_WORK INSTRUCTION_. Below are some records. Return exactly the lines from the one containing "(** [computeThroughput] (snmp.ts" through the one containing "statuses ok.", both included, and only those.
*** Opening of TASK INPUTS ***
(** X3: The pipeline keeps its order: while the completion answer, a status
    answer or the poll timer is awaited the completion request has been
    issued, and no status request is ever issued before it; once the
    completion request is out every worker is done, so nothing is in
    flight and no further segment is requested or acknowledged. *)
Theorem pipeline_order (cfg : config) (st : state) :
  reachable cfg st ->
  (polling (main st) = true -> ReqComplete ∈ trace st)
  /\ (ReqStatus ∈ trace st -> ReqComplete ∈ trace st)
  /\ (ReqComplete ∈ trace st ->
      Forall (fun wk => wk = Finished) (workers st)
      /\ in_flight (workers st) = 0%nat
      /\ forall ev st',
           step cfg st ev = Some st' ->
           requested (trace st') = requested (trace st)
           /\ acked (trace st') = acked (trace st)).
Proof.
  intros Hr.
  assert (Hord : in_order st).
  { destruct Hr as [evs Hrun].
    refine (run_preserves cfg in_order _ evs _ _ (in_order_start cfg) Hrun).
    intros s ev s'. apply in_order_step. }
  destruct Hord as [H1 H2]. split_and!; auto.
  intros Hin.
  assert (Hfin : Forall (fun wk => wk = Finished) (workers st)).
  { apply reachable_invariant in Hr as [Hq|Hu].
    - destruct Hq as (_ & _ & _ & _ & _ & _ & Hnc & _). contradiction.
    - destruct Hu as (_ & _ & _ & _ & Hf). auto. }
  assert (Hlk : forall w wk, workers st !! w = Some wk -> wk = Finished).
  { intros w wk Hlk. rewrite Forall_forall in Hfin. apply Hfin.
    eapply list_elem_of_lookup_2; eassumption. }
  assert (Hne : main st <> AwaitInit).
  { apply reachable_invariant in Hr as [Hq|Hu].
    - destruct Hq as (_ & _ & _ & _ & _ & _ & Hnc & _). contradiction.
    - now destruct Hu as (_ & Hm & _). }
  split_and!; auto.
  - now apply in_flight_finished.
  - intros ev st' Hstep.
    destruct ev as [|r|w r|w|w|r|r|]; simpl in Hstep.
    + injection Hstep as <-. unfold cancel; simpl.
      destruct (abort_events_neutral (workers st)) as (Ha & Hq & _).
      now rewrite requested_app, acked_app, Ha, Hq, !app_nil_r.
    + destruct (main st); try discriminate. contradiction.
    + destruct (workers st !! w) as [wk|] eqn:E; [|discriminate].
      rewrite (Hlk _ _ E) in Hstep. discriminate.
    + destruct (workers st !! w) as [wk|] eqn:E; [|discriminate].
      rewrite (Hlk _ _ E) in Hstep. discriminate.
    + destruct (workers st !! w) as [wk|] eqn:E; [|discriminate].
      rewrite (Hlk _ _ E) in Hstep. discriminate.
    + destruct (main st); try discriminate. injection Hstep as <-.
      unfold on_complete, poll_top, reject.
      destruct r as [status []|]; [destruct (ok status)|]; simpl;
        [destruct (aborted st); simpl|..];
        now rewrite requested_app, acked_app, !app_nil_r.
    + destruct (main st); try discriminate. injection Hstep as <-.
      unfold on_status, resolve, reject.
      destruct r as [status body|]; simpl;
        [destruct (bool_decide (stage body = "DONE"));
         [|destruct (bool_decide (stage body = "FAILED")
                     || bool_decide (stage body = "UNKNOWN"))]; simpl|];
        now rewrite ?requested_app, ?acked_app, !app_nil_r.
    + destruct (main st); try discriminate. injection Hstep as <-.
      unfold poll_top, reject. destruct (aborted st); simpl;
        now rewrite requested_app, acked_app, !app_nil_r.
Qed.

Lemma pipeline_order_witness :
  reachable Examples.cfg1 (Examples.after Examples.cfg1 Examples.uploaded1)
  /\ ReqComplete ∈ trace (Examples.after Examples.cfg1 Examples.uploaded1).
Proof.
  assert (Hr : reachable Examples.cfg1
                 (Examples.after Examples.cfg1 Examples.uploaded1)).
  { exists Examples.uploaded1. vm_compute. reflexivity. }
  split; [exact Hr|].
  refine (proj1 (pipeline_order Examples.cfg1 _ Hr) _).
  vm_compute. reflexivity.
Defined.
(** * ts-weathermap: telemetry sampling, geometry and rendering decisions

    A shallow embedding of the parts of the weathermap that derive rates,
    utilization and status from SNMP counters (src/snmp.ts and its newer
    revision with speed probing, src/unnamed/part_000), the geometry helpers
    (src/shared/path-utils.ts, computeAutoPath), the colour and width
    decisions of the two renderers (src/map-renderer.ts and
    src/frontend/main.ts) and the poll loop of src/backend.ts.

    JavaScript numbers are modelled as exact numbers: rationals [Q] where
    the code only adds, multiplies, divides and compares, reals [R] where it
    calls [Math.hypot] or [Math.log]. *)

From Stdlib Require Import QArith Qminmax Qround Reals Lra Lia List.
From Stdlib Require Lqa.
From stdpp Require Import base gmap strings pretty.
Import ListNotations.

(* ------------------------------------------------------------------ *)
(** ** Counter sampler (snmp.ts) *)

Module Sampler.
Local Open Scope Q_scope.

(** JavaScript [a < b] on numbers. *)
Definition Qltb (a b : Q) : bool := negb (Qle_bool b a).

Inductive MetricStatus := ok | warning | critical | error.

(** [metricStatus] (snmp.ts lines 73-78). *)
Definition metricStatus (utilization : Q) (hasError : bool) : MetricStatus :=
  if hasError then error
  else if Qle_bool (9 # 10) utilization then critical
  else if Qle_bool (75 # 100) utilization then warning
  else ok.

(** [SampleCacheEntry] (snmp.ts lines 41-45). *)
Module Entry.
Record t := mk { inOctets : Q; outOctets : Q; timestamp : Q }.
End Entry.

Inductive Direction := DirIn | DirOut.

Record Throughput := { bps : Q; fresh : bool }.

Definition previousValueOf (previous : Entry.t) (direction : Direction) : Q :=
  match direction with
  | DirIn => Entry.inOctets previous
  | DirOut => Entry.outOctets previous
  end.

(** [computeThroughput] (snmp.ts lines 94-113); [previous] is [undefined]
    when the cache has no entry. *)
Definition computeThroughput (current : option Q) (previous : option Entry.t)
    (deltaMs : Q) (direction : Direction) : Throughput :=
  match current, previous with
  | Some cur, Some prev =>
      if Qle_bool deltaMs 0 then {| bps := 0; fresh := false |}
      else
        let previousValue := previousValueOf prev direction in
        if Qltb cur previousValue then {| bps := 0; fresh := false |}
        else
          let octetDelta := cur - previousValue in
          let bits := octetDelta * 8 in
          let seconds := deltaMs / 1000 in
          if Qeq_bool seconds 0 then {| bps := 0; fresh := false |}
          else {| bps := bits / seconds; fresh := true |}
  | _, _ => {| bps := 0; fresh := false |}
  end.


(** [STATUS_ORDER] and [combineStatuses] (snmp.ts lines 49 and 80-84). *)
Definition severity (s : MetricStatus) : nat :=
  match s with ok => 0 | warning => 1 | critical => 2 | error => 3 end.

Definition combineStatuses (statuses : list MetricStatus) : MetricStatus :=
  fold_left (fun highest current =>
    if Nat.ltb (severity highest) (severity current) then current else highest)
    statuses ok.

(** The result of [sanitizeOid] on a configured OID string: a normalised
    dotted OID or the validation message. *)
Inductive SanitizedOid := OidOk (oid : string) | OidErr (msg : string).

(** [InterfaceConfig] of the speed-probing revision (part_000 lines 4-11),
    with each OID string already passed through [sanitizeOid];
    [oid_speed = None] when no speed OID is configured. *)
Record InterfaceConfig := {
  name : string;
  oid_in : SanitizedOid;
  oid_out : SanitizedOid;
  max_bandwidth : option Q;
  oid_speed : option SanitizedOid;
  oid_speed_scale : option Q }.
*** Close of TASK INPUTS ***
_ANSWER AREA_.
(** [computeThroughput] (snmp.ts lines 94-113); [previous] is [undefined]
    when the cache has no entry. *)
Definition computeThroughput (current : option Q) (previous : option Entry.t)
    (deltaMs : Q) (direction : Direction) : Throughput :=
  match current, previous with
  | Some cur, Some prev =>
      if Qle_bool deltaMs 0 then {| bps := 0; fresh := false |}
      else
        let previousValue := previousValueOf prev direction in
        if Qltb cur previousValue then {| bps := 0; fresh := false |}
        else
          let octetDelta := cur - previousValue in
          let bits := octetDelta * 8 in
          let seconds := deltaMs / 1000 in
          if Qeq_bool seconds 0 then {| bps := 0; fresh := false |}
          else {| bps := bits / seconds; fresh := true |}
  | _, _ => {| bps := 0; fresh := false |}
  end.


(** [STATUS_ORDER] and [combineStatuses] (snmp.ts lines 49 and 80-84). *)
Definition severity (s : MetricStatus) : nat :=
  match s with ok => 0 | warning => 1 | critical => 2 | error => 3 end.

Definition combineStatuses (statuses : list MetricStatus) : MetricStatus :=
  fold_left (fun highest current =>
    if Nat.ltb (severity highest) (severity current) then current else highest)
    statuses ok.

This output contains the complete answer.